**EXERCISE**
Only the lines from the one containing "None => None" to the end of the records belong in the output; print them exactly.

(Saved entries)
──────────
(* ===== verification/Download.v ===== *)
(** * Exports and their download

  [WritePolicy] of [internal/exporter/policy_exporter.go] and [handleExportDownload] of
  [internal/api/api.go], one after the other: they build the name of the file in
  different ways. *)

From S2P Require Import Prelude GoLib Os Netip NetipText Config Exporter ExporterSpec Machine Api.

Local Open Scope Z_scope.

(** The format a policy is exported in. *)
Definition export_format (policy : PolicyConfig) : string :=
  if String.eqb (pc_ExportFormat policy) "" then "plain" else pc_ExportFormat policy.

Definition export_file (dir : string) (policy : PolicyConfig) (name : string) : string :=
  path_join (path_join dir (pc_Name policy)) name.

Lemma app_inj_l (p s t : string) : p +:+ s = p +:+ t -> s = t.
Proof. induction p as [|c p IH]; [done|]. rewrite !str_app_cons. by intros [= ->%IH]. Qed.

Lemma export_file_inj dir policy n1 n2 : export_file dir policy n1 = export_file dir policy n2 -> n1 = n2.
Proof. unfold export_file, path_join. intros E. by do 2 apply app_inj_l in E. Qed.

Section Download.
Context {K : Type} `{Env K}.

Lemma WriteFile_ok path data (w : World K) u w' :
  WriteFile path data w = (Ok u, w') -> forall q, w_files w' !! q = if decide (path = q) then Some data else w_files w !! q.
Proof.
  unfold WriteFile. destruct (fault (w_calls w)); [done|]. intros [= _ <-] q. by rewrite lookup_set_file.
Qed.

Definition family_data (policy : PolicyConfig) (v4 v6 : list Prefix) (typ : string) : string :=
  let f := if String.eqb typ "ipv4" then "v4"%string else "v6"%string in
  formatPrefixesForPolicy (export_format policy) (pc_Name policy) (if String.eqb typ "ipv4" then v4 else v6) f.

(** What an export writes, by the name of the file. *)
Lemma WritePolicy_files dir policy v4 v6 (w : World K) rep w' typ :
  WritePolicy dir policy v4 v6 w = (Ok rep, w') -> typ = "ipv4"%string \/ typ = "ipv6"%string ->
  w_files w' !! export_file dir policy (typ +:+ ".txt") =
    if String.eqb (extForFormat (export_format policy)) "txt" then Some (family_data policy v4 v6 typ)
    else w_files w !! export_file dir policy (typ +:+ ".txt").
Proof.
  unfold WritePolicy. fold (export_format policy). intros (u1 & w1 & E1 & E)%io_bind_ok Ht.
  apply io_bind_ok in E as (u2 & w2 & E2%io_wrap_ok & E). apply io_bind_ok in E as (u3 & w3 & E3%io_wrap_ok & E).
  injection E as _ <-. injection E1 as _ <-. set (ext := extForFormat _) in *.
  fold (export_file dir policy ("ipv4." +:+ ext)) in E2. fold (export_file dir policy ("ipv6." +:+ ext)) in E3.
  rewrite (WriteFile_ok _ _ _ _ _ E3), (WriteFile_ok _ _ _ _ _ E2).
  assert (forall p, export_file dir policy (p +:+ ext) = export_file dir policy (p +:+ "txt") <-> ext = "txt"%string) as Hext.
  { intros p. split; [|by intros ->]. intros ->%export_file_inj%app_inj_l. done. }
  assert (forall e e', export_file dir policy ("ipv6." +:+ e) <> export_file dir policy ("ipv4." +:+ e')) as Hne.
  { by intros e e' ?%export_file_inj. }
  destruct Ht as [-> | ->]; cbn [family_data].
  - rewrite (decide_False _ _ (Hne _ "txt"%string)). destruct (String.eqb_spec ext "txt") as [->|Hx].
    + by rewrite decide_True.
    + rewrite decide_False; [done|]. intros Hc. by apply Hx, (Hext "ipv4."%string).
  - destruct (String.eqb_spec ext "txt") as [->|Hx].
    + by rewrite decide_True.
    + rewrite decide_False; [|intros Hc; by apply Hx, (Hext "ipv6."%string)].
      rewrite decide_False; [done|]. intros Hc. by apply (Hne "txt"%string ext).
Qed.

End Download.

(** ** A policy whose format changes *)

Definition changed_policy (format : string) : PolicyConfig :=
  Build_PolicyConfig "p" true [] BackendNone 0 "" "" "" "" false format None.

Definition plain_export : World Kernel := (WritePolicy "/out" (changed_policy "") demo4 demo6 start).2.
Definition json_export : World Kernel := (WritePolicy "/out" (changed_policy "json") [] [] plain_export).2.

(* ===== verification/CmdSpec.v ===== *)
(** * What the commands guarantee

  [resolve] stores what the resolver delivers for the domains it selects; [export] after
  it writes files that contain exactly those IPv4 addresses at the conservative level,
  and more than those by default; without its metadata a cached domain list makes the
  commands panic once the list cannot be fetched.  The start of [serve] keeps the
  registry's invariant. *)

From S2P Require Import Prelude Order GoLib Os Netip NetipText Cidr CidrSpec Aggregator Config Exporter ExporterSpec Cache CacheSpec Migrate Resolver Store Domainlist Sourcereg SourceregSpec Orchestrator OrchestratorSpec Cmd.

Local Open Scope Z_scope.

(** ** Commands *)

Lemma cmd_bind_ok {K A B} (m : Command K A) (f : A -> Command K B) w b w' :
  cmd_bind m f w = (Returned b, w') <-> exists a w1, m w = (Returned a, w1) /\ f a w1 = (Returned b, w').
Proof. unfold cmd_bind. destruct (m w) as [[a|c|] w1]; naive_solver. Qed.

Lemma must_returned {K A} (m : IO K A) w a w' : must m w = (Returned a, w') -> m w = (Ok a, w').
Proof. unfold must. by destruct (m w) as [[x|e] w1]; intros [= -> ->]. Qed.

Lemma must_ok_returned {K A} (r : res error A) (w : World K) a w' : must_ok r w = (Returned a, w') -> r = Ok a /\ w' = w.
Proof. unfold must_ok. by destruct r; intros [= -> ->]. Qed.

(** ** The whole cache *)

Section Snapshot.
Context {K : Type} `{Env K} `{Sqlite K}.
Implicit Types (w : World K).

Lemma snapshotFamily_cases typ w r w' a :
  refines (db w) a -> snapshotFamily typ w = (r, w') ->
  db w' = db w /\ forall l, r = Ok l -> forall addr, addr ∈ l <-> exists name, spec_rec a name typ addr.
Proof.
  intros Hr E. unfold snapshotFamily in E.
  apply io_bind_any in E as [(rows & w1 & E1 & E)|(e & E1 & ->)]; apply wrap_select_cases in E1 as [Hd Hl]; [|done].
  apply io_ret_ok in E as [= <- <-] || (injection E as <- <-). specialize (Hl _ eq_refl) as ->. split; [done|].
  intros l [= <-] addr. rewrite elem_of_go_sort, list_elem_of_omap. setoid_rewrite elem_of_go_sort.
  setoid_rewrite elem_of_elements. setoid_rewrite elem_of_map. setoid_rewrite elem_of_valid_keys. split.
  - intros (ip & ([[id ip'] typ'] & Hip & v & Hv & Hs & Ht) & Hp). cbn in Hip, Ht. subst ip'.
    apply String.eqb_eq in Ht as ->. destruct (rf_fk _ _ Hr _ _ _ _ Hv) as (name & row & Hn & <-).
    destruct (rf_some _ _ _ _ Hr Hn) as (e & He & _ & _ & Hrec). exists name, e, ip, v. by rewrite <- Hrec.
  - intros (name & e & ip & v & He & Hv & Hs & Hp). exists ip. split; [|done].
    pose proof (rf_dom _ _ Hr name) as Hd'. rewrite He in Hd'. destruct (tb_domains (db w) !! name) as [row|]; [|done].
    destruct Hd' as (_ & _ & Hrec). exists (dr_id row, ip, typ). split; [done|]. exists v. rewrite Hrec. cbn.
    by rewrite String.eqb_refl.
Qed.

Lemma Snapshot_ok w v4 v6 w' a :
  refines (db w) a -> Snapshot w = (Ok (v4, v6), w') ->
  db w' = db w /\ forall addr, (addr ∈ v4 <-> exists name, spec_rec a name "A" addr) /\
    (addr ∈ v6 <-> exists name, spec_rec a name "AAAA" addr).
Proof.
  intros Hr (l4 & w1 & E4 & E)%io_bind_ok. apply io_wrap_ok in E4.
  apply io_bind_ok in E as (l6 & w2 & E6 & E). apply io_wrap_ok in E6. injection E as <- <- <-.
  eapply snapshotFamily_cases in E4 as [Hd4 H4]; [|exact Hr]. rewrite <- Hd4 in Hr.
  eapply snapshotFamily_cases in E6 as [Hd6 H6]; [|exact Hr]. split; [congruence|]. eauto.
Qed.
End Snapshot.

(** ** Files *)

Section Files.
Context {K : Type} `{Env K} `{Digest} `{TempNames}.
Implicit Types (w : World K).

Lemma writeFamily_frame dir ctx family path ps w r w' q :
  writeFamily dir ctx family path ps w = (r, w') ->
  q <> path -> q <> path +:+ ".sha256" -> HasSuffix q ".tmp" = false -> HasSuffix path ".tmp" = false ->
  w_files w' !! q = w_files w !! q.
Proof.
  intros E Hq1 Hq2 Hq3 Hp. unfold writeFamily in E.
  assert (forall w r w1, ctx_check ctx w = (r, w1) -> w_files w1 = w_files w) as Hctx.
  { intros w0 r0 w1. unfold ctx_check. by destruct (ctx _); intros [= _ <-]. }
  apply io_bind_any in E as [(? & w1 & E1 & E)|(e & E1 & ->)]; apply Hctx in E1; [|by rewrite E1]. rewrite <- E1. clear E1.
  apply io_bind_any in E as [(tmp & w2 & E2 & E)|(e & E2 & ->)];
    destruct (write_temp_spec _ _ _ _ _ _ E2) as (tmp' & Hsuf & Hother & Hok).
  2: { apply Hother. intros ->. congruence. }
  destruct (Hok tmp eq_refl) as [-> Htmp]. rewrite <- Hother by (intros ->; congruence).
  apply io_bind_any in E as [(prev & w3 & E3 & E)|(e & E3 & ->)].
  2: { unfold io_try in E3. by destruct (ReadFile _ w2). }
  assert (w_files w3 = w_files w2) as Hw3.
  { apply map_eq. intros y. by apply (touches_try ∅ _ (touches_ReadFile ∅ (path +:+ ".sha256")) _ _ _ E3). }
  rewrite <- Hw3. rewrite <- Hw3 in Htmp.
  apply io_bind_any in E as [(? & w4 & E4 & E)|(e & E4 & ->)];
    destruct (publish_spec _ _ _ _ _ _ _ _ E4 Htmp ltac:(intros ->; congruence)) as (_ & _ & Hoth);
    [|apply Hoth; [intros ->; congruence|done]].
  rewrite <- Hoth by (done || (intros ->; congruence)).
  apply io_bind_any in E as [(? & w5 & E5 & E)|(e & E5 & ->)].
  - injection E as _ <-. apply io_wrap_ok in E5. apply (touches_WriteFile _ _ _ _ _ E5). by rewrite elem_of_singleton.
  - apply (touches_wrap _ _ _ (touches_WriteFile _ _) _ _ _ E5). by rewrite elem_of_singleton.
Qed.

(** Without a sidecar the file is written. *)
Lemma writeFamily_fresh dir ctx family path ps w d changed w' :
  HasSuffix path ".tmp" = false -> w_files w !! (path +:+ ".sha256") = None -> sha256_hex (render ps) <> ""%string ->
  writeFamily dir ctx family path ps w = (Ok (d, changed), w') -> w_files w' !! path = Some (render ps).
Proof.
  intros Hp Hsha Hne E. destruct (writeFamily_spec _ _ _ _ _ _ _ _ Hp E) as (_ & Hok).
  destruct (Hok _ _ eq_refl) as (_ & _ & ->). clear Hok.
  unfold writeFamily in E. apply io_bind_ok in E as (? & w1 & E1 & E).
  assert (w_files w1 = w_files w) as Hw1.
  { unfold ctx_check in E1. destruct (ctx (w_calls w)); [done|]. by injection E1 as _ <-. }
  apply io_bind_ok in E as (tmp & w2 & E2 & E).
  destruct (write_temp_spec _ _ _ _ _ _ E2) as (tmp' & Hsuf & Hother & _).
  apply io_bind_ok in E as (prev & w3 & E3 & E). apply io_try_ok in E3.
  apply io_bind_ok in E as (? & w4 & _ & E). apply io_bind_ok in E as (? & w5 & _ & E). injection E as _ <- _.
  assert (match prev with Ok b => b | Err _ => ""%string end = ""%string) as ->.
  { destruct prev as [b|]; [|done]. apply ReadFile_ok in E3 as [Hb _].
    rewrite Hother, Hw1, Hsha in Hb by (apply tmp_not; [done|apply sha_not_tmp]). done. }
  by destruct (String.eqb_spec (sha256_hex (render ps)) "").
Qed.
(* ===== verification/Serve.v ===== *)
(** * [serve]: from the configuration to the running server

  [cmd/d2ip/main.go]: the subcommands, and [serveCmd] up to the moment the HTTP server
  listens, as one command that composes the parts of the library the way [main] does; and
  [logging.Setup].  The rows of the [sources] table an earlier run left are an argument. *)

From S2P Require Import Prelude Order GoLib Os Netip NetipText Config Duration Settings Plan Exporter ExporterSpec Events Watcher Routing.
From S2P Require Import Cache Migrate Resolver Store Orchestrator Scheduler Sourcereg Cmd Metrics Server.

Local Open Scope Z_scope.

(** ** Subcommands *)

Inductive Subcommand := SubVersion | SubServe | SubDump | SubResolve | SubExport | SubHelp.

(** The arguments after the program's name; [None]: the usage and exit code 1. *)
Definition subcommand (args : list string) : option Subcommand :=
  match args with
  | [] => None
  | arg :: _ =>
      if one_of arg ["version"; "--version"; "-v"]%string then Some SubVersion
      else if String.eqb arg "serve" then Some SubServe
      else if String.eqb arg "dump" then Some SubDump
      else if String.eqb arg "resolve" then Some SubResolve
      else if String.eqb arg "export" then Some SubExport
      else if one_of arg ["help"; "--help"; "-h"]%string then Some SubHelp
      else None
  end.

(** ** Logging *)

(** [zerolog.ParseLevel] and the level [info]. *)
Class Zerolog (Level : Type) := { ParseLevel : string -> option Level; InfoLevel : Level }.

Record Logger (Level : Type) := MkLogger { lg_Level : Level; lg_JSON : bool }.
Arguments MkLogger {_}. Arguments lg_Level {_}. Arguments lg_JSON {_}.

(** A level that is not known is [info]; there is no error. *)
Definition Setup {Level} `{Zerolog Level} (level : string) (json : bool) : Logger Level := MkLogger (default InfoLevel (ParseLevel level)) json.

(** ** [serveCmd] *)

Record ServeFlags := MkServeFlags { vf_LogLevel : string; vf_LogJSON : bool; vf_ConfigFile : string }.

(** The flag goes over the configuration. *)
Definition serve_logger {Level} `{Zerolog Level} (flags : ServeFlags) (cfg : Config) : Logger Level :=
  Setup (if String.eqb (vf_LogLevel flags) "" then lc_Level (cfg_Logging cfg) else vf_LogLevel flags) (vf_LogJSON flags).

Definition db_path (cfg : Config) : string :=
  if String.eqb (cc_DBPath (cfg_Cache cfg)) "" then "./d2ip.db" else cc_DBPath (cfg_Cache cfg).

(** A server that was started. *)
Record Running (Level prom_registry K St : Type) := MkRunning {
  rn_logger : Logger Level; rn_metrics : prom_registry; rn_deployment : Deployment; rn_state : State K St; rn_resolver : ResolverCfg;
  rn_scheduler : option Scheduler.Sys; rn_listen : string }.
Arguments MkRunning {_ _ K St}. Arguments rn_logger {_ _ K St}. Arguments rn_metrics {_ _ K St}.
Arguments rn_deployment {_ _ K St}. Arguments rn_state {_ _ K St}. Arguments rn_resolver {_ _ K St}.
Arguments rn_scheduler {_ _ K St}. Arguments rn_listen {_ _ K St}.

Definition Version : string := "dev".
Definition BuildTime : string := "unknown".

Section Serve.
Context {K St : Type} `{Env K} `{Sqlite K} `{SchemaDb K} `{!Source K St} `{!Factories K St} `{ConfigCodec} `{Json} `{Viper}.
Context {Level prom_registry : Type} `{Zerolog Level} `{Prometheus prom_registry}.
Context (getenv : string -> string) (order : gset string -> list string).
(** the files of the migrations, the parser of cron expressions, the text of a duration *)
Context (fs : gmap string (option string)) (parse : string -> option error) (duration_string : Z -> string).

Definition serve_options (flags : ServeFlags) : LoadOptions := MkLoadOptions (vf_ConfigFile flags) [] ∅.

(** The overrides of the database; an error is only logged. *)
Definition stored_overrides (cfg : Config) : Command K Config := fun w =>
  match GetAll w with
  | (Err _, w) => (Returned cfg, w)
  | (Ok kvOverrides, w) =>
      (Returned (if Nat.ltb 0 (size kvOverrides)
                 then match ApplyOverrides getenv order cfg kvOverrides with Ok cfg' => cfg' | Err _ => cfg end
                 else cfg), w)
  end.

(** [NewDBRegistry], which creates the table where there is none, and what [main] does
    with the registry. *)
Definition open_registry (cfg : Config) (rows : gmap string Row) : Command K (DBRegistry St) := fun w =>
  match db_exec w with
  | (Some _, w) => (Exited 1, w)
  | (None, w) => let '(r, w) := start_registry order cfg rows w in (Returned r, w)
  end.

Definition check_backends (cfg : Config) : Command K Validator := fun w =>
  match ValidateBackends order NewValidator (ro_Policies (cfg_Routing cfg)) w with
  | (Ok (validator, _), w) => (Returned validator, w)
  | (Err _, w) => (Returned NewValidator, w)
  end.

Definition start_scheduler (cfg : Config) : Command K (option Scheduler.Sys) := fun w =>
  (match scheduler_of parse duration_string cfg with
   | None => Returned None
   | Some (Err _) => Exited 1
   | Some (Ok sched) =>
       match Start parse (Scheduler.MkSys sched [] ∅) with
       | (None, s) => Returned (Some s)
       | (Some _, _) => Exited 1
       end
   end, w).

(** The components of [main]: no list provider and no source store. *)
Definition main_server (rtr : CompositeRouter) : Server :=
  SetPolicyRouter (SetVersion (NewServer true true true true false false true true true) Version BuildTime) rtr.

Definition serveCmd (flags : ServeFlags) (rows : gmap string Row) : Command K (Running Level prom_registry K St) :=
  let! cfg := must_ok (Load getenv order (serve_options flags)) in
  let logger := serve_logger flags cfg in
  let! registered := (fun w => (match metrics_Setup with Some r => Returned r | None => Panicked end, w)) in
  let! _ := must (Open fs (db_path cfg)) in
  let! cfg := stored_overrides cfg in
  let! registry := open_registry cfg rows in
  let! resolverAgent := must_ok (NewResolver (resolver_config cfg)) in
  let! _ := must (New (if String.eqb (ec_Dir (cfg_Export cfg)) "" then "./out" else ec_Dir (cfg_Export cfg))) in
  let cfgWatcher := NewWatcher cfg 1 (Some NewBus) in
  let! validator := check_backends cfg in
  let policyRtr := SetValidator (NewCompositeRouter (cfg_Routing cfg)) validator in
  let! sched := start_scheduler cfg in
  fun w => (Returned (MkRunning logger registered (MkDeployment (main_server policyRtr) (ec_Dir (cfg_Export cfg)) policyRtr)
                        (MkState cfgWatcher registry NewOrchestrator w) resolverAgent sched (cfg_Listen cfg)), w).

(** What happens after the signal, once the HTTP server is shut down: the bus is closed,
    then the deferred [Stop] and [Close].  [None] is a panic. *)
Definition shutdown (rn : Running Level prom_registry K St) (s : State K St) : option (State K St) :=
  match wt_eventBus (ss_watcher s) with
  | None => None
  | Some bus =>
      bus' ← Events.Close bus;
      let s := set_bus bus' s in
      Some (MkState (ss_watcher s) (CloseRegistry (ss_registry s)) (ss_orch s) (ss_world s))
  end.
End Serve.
──────────
**EXERCISE RESPONSE**
  | None => None
  | Some bus =>
      bus' ← Events.Close bus;
      let s := set_bus bus' s in
      Some (MkState (ss_watcher s) (CloseRegistry (ss_registry s)) (ss_orch s) (ss_world s))
  end.
End Serve.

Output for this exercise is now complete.